_Exercise details_
Nothing beyond the line containing "destruct (H6 x Hx')" should be printed; print each line exactly from the first line of the listing below through it.
--------------------------------
Lemma slots_ok_cons lo hi start i A block b bs y d :
  slots_ok lo hi start i A block (b :: bs) -> y = b \/ lo <= y < hi ->
  rd block i = b /\ lo <= start + i + 1 < hi /\ home lo hi (asize A) b /\ (b ∉ bs) /\ room2 A b /\
  slots_ok lo hi start (i + 1) (a_put A y d) block bs.
Proof.
  intros (H1 & H2 & H3 & H4 & H5 & H6 & H7 & H8) Hy.
  apply NoDup_cons in H7 as [Hb H7]. pose proof (lenZ_nonneg bs). unfold lenZ in *. cbn in H2.
  assert (E : rd block i = b).
  { specialize (H5 0 ltac:(cbn; lia)). rewrite Z.add_0_r in H5. done. }
  split_and!; try done; try lia; try apply H6; try apply H8; try apply list_elem_of_here.
  unfold slots_ok. split_and!; try done; try (unfold lenZ; lia).
  - intros j Hj. specialize (H5 (j + 1) ltac:(cbn; unfold lenZ in Hj; lia)).
    replace (i + 1 + j) with (i + (j + 1)) by lia. rewrite H5. unfold rd.
    replace (Z.to_nat (j + 1)) with (S (Z.to_nat j)) by lia. done.
  - intros x Hx. apply H6. by apply list_elem_of_further.
  - intros x Hx. assert (Hx' : x ∈ b :: bs) by by apply list_elem_of_further.
    destruct (H6 x Hx') as [Hxr Hxh]. destruct (H8 x Hx') as [Hs Hin].
    assert (x <> y) by (intros ->; destruct Hy; [by subst|lia]).
    pose proof (subseteq_size (adirty A ∖ {[y]}) (adirty A) ltac:(set_solver)).
    split; cbn; [lia|]. destruct Hin as [Hin|Hlt]; [left; set_solver|right; lia].
Qed.

Section log_loops.
Context {S : Type} `{Laws : BufCacheLaws S rep}.
Implicit Types (A : astore).

Lemma install_loop lo hi start block bs i s A :
  rep s A -> aheld A = ∅ -> slots_ok lo hi start i A block bs ->
  wp (forM (length bs) i (install_one ROOTDEV start block)) s (fun _ s' =>
    rep s' (a_puts A (install_writes (av A) (start + i + 1) bs))).
Proof.
  revert i s A. induction bs as [|b bs IH]; intros i s A R E Hok; [by apply wp_ret|].
  destruct (slots_ok_cons _ _ _ _ _ _ _ _ b (av A (start + i + 1)) Hok (or_introl eq_refl))
    as (Eb & Hsl & [Hb1 Hb2] & Hnin & Hroom & Hok').
  destruct Hok as (_ & Hl & H3 & H4 & _). cbn.
  wp_step. eapply wp_mono; [apply (install_one_spec (rep := rep) s A start block i R E);
    rewrite ?Eb; try done; lia|].
  intros [] s1 R1. rewrite Eb in R1. eapply wp_mono; [by apply (IH (i + 1) s1 _ R1)|].
  intros [] s2 R2. replace (start + (i + 1) + 1) with (start + i + 1 + 1) in R2 by lia.
  erewrite install_writes_ext; [exact R2|]. intros x Hx. cbn. rewrite fupd_ne; [done|].
  unfold lenZ in *. cbn in Hl. lia.
Qed.

Lemma write_log_loop lo hi start block bs i s A :
  rep s A -> aheld A = ∅ -> slots_ok lo hi start i A block bs ->
  wp (forM (length bs) i (write_log_one ROOTDEV start block)) s (fun _ s' =>
    rep s' (a_puts A (log_writes (av A) (start + i + 1) bs))).
Proof.
  revert i s A. induction bs as [|b bs IH]; intros i s A R E Hok; [by apply wp_ret|].
  assert (Hsl : lo <= start + i + 1 < hi).
  { destruct Hok as (? & ? & _). unfold lenZ in *. cbn in *. lia. }
  destruct (slots_ok_cons _ _ _ _ _ _ _ _ (start + i + 1) (av A b) Hok (or_intror Hsl))
    as (Eb & _ & [Hb1 Hb2] & Hnin & Hroom & Hok').
  pose proof Hok as (_ & Hl & H3 & H4 & _ & H6 & _). cbn.
  wp_step. eapply wp_mono; [apply (write_log_one_spec (rep := rep) s A start block i R E);
    rewrite ?Eb; try done; lia|].
  intros [] s1 R1. rewrite Eb in R1. eapply wp_mono; [by apply (IH (i + 1) s1 _ R1)|].
  intros [] s2 R2. replace (start + (i + 1) + 1) with (start + i + 1 + 1) in R2 by lia.
  erewrite log_writes_ext; [exact R2|]. intros x Hx. cbn. rewrite fupd_ne; [done|].
  destruct (H6 x ltac:(by apply list_elem_of_further)). lia.
Qed.
End log_loops.

(** ** The header block *)

Fixpoint put_words (d : bytes) (off : Z) (ws : list Z) : bytes :=
  match ws with
  | [] => d
  | w :: ws => put_words (put32 d off w) (off + 4) ws
  end.

(** The header that lists the blocks [bs]; the rest of the block is kept. *)
Definition head_enc (bs : list Z) (d : bytes) : bytes := put_words (put32 d 0 (lenZ bs)) 4 bs.

Definition head_n (d : bytes) : Z := s32 (get32 d 0).
Definition head_blocks (d : bytes) : list Z :=
  (fun i => s32 (get32 d (4 + 4 * i))) <$> seqZ 0 (head_n d).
--------------------------------
_Response_
Lemma slots_ok_cons lo hi start i A block b bs y d :
  slots_ok lo hi start i A block (b :: bs) -> y = b \/ lo <= y < hi ->
  rd block i = b /\ lo <= start + i + 1 < hi /\ home lo hi (asize A) b /\ (b ∉ bs) /\ room2 A b /\
  slots_ok lo hi start (i + 1) (a_put A y d) block bs.
Proof.
  intros (H1 & H2 & H3 & H4 & H5 & H6 & H7 & H8) Hy.
  apply NoDup_cons in H7 as [Hb H7]. pose proof (lenZ_nonneg bs). unfold lenZ in *. cbn in H2.
  assert (E : rd block i = b).
  { specialize (H5 0 ltac:(cbn; lia)). rewrite Z.add_0_r in H5. done. }
  split_and!; try done; try lia; try apply H6; try apply H8; try apply list_elem_of_here.
  unfold slots_ok. split_and!; try done; try (unfold lenZ; lia).
  - intros j Hj. specialize (H5 (j + 1) ltac:(cbn; unfold lenZ in Hj; lia)).
    replace (i + 1 + j) with (i + (j + 1)) by lia. rewrite H5. unfold rd.
    replace (Z.to_nat (j + 1)) with (S (Z.to_nat j)) by lia. done.
  - intros x Hx. apply H6. by apply list_elem_of_further.
  - intros x Hx. assert (Hx' : x ∈ b :: bs) by by apply list_elem_of_further.
    destruct (H6 x Hx') as [Hxr Hxh]. destruct (H8 x Hx') as [Hs Hin].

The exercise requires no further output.